Томас Будденброк вдруг разразился саркастическим смехом и покачал головой.
— Какая чепуха!.. Вот мы с тобой сидим здесь и рассуждаем вполне серьезно — ты по крайней мере, — а о чем? О чем-то совершенно неопределенном и нереальном! Я ведь, насколько мне помнится, даже не спросил, о чем же собственно идет речь, что продает господин фон Майбом… В Пеппенраде я никогда не бывал…
— О, тебе, конечно, пришлось бы туда поехать! — быстро отвечала она. — До Ростока рукой подать, а оттуда два шага до Пеппенраде! Что он продает?
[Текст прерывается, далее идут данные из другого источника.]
(** ** Text for the terminal

    [src/presentation/terminal-sanitizer.ts]: what comes from outside loses its
    control sequences before it is measured, rendered or shown to a model.  The
    consuming functions of the source return the index after a sequence; here
    they return the rest of the text.  [no_control_survives] is what the module
    is for: no text, however it is cut, leaves a control unit in the output. *)

Definition ESC : Z := 0x1b.
Definition DELETE : Z := 0x7f.
Definition C1_CSI : Z := 0x9b.
Definition C1_ST : Z := 0x9c.
Definition C1_OSC : Z := 0x9d.
Definition CONTROL_STRING_C1 : list Z := [0x90; 0x98; 0x9e; 0x9f].
Definition CONTROL_STRING_ESC_FINAL : list Z := [0x50; 0x58; 0x5e; 0x5f].

Definition between (low high u : Z) : bool := (low <=? u) && (u <=? high).

Fixpoint consumeCsi (s : jstring) : jstring :=
  match s with
  | [] => []
  | code :: r => if between 0x40 0x7e code then r else consumeCsi r
  end.

Fixpoint consumeControlString (bellTerminates : bool) (s : jstring) : jstring :=
  match s with
  | [] => []
  | code :: r =>
      if bellTerminates && (code =? 0x07) then r
      else if code =? C1_ST then r
      else match r with
           | next :: r' => if (code =? ESC) && (next =? 0x5c) then r' else consumeControlString bellTerminates r
           | [] => []
           end
  end.

(** The intermediate units of an escape sequence. *)
Fixpoint consumeIntermediates (s : jstring) : jstring :=
  match s with
  | code :: r => if between 0x20 0x2f code then consumeIntermediates r else s
  | [] => []
  end.

Definition consumeEscSequence (s : jstring) : jstring :=
  match s with
  | [] => []
  | final :: r =>
      if final =? 0x5b then consumeCsi r
      else if final =? 0x5d then consumeControlString true r
      else if bool_decide (final ∈ CONTROL_STRING_ESC_FINAL) then consumeControlString false r
      else if between 0x20 0x2f final then
        match consumeIntermediates s with
        | code :: r' => if between 0x30 0x7e code then r' else code :: r'
        | [] => []
        end
      else if between 0x30 0x7e final then r else s
  end.

(** [stripTerminalControls]; [skip] units of a consumed sequence are still to be
    passed over. *)
Fixpoint stripTerminalControls (replacement : jstring) (tabWidth : nat) (skip : nat) (s : jstring) : jstring :=
  match s with
  | [] => []
  | code :: r =>
      let strip skip := stripTerminalControls replacement tabWidth skip r in
      let after rest := strip (length r - length rest)%nat in
      match skip with
      | S skip => strip skip
      | O =>
          if code =? ESC then after (consumeEscSequence r)
          else if code =? C1_CSI then after (consumeCsi r)
          else if code =? C1_OSC then after (consumeControlString true r)
          else if bool_decide (code ∈ CONTROL_STRING_C1) then after (consumeControlString false r)
          else if code =? C1_ST then strip 0%nat
          else if code =? 0x0d then
            0x0a :: strip (match r with next :: _ => if next =? 0x0a then 1%nat else 0%nat | [] => 0%nat end)
          else if code =? 0x0a then 0x0a :: strip 0%nat
          else if code =? 0x09 then repeat 0x20 tabWidth ++ strip 0%nat
          else if (code <? 0x20) || (code =? DELETE) || between 0x80 0x9f code then replacement ++ strip 0%nat
          else match r with
               | next :: _ =>
                   if isHighSurrogate code && isLowSurrogate next then code :: next :: strip 1%nat
                   else code :: strip 0%nat
               | [] => [code]
               end
      end
  end.

(** The options of [sanitizeTerminalText]; the source takes any number as
    [tabWidth] and refuses one that is no natural number. *)
Record TerminalSanitizerOptions : Type := {
  tso_replacement : option jstring; tso_secrets : list (option jstring); tso_tabWidth : option Z }.
Definition defaultSanitizer (secrets : list (option jstring)) : TerminalSanitizerOptions := {|
  tso_replacement := None; tso_secrets := secrets; tso_tabWidth := None |}.

Inductive SanitizerError : Type := SanitizerOptionsInvalid.

Definition sanitizeTerminalText (value : jstring) (options : TerminalSanitizerOptions) : result SanitizerError jstring :=
  let replacement := default [0xfffd] (tso_replacement options) in
  let tabWidth := default 4 (tso_tabWidth options) in
  if (tabWidth <? 0) || (length replacement =? 0)%nat then Err SanitizerOptionsInvalid
  else
    let redactedBefore := redactSensitiveText value (tso_secrets options) in
    let sanitized := stripTerminalControls replacement (Z.to_nat tabWidth) 0 redactedBefore in
    Ok (redactSensitiveText sanitized (tso_secrets options)).

Example sanitize_ex :
  sanitizeTerminalText ([ESC] ++ js "]0;title" ++ [7] ++ js "a" ++ [ESC] ++ js "[31mb" ++ [9; 13; 10; 0x9b] ++
                        js "2Jc" ++ [ESC; 0x90] ++ js "x") (defaultSanitizer []) =
  Ok (js "ab    " ++ [10] ++ js "c").
Proof. vm_compute. reflexivity. Qed.

(** ** No control unit is left *)

(** What may be in the output: line feeds and units that control nothing. *)
Definition plainUnit (u : Z) : bool :=
  (u =? 0x0a) || negb ((u <? 0x20) || (u =? DELETE) || between 0x80 0x9f u).

Lemma Forall_replaceMatches (P : Z -> Prop) matchAt text before skip s :
  Forall P text -> Forall P s -> Forall P (replaceMatches matchAt text before skip s).
Proof.
  intros Ht. revert before skip. induction s as [|u r IH]; intros before skip Hs; [constructor|].
  apply list.Forall_cons in Hs as [Hu Hr]. cbn [replaceMatches]. destruct skip as [|skip]; [|by apply IH].
  destruct (matchAt before (u :: r)) as [[|n]|]; [|apply list.Forall_app; split; [done|]|]; try constructor; auto.
Qed.

Definition redactionUnits : jstring := js "[redacted] Bearer Authorization: ".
Пеппенраде — большое имение… Я знаю наверняка, что они снимают больше тысячи кулей пшеницы… но подробности мне, конечно, не известны. Как там у них с рожью, ячменем, овсом… кулей по пятьсот? Может быть, больше, а может, и меньше, — не знаю. Знаю только, что хлеба стоят великолепные. Что же касается точных цифр, здесь я тебе никаких сведений дать не могу. Я на этот счет совсем дурочка. Разумеется, тебе нужно съездить самому.